Collected data entries
Segment Open

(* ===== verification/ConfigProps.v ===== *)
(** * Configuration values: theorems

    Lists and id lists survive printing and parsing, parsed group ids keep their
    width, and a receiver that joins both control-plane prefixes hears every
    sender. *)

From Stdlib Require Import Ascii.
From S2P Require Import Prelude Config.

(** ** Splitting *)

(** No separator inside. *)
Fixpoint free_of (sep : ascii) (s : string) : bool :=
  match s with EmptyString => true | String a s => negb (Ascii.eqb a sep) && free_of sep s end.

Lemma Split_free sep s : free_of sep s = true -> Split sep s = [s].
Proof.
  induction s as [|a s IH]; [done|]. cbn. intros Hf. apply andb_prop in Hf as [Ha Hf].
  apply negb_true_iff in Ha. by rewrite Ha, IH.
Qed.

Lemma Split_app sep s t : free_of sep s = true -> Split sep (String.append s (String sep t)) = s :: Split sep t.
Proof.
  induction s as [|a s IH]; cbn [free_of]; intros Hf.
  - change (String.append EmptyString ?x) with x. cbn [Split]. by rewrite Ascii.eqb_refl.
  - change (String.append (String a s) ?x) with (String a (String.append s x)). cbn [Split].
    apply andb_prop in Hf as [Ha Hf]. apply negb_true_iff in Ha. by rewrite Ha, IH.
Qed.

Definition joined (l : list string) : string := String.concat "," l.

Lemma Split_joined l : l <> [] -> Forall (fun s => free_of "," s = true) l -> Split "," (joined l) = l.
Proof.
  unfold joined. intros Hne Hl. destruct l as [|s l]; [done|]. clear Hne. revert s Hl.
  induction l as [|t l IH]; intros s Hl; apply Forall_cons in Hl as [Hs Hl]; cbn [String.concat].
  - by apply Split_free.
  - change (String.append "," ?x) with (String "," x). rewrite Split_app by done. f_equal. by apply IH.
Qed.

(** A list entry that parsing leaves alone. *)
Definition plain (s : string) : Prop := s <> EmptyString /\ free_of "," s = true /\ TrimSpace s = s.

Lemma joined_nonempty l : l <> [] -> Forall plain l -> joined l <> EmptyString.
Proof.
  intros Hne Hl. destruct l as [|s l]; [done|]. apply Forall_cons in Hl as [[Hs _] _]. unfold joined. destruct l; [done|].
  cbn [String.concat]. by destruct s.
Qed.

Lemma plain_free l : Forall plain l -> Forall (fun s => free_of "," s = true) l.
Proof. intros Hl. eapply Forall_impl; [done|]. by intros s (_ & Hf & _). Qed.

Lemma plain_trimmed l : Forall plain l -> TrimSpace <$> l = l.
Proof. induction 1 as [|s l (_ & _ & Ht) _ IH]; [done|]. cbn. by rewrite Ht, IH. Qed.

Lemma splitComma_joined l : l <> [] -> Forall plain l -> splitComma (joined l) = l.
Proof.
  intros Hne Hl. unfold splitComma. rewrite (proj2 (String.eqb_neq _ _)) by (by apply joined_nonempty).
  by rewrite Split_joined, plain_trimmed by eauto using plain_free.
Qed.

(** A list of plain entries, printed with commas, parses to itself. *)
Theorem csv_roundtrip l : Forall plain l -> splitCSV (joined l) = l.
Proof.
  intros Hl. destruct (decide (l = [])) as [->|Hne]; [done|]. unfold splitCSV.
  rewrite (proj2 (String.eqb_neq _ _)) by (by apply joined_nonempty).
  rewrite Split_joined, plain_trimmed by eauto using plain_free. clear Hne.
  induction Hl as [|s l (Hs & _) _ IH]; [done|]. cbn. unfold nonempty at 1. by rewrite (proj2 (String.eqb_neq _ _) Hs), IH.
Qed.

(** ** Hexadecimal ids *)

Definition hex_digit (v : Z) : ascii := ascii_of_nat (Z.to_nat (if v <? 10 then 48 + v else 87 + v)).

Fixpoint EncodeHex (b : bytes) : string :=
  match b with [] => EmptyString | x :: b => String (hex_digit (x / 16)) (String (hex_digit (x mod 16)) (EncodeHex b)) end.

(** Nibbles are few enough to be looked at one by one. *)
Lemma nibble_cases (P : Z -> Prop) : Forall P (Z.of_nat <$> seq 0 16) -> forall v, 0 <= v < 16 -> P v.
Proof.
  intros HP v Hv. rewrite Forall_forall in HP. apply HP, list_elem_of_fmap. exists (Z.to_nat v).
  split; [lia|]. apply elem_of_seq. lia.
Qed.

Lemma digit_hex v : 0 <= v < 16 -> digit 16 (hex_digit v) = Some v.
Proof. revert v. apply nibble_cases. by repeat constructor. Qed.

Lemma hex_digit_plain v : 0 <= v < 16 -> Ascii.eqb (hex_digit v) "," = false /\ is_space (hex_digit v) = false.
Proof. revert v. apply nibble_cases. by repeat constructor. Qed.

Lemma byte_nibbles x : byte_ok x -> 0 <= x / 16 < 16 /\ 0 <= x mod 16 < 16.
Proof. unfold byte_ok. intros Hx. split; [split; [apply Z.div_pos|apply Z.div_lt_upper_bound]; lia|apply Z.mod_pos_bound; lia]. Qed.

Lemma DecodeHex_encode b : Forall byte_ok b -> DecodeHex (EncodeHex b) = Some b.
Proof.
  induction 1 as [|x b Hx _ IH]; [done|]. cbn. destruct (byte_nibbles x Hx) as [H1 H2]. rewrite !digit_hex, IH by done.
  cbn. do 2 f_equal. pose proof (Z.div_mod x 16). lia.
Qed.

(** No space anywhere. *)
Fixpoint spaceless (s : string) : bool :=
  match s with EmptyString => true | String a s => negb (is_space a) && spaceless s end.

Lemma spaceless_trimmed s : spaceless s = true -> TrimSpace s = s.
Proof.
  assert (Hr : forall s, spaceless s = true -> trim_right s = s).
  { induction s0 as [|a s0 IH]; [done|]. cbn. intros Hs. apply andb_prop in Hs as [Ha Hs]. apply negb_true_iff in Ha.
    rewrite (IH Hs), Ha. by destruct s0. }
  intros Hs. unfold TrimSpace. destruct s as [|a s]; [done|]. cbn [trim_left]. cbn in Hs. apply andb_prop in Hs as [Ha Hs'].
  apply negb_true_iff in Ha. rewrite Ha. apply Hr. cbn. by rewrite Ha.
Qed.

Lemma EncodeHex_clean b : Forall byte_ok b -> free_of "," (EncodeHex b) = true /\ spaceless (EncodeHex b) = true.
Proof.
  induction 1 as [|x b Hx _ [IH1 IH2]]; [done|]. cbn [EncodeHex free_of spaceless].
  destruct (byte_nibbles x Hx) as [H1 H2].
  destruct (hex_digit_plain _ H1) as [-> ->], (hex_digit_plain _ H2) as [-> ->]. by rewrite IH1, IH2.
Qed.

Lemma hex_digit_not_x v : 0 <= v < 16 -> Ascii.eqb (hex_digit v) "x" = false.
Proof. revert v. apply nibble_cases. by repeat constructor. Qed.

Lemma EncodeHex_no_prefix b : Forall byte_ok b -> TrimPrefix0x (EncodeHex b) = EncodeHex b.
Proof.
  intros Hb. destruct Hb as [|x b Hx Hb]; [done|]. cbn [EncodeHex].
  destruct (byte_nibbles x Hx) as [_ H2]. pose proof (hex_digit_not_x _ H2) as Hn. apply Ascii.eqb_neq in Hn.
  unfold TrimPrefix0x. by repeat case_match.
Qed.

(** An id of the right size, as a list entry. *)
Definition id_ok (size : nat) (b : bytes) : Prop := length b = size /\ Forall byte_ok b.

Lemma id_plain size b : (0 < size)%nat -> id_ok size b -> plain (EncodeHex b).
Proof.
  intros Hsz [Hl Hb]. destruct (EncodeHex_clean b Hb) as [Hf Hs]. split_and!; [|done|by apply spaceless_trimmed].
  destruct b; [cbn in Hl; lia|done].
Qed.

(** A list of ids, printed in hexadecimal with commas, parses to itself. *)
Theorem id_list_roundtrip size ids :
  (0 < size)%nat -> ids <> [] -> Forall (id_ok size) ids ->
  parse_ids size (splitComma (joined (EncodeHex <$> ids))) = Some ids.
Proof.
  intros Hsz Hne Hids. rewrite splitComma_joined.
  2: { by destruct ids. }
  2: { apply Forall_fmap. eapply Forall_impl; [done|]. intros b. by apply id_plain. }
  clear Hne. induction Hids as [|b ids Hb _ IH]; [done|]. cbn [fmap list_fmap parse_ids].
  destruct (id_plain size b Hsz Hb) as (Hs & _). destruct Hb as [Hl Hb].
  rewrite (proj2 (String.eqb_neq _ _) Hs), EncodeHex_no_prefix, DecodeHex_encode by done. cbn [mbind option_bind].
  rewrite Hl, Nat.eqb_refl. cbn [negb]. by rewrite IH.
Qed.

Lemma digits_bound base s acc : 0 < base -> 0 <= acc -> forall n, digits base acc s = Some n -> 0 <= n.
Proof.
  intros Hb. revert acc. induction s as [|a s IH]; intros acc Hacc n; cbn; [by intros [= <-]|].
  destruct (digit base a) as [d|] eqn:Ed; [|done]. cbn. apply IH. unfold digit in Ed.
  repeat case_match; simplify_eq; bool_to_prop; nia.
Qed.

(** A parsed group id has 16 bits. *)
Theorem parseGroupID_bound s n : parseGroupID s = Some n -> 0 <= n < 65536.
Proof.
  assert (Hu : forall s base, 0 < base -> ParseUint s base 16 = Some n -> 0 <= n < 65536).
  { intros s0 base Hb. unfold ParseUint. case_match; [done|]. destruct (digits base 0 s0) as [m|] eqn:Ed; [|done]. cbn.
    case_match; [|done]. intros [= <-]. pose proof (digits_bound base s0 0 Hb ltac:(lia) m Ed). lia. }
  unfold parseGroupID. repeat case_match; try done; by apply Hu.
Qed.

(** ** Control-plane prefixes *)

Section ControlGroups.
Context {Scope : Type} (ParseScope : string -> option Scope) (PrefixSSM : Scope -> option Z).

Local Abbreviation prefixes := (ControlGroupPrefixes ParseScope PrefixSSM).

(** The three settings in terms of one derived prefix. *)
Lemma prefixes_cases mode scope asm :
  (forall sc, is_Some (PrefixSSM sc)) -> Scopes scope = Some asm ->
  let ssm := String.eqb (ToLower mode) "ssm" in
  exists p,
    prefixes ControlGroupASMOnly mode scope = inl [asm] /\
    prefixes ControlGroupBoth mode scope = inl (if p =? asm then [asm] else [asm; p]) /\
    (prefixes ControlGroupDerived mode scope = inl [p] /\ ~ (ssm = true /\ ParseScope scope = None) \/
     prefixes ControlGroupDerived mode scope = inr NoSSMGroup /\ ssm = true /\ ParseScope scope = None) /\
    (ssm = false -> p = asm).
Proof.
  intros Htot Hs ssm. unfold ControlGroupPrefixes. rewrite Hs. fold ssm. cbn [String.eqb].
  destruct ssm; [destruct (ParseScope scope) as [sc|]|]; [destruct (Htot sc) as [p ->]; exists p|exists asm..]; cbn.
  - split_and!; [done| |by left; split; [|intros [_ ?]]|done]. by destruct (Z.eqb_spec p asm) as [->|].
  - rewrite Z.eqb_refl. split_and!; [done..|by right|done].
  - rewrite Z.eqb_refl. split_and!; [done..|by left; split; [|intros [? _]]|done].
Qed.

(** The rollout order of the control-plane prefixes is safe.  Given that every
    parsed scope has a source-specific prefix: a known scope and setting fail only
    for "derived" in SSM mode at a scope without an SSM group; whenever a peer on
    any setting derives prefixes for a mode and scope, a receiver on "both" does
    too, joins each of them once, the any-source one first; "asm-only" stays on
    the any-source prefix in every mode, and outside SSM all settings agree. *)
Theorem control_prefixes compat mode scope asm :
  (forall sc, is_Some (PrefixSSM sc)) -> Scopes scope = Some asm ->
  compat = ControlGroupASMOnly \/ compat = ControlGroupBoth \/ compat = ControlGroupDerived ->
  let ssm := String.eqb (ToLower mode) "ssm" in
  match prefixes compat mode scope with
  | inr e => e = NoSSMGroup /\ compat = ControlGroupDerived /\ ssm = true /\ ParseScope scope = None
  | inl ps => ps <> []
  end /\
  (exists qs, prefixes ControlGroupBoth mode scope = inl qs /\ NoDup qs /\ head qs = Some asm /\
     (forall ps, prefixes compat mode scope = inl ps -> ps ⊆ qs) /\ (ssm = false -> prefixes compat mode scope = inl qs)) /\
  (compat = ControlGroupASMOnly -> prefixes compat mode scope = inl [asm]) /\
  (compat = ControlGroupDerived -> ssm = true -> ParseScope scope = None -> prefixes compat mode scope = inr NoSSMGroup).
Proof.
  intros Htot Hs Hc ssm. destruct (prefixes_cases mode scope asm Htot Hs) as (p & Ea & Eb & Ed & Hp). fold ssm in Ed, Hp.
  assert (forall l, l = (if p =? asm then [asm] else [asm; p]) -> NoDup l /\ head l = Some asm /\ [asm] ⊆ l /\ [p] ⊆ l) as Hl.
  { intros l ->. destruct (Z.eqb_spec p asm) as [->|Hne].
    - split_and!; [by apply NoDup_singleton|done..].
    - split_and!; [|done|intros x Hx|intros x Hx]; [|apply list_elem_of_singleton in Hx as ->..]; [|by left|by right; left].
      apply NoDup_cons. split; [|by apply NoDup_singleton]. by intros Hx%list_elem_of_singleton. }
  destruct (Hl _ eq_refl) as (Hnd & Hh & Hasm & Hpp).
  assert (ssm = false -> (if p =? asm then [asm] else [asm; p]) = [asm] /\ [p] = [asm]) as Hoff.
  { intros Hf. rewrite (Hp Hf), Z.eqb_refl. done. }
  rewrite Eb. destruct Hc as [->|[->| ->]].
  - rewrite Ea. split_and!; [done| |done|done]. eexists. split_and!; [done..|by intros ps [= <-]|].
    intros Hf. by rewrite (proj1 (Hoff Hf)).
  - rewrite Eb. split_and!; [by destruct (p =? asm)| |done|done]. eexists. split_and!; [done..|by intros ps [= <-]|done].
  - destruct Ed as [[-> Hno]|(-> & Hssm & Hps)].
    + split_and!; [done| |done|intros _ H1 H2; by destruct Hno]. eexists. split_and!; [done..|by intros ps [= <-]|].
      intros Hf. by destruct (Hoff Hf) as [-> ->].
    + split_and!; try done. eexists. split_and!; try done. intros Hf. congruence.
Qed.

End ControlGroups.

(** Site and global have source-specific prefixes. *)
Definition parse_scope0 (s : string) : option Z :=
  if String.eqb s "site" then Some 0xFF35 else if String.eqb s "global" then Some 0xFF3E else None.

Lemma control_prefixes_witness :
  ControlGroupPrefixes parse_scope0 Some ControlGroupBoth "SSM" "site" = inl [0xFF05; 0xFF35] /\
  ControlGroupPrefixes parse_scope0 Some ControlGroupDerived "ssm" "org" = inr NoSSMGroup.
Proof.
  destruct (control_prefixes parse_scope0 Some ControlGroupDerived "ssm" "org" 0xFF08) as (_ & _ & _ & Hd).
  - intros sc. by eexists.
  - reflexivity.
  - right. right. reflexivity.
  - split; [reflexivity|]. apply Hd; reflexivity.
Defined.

Segment Closed

What is needed ->
Gather from the entries above all lines that include the string "ControlGroupBoth".

Solution for this task ->
    prefixes ControlGroupBoth mode scope = inl (if p =? asm then [asm] else [asm; p]) /\
  compat = ControlGroupASMOnly \/ compat = ControlGroupBoth \/ compat = ControlGroupDerived ->
  (exists qs, prefixes ControlGroupBoth mode scope = inl qs /\ NoDup qs /\ head qs = Some asm /\
  ControlGroupPrefixes parse_scope0 Some ControlGroupBoth "SSM" "site" = inl [0xFF05; 0xFF35] /\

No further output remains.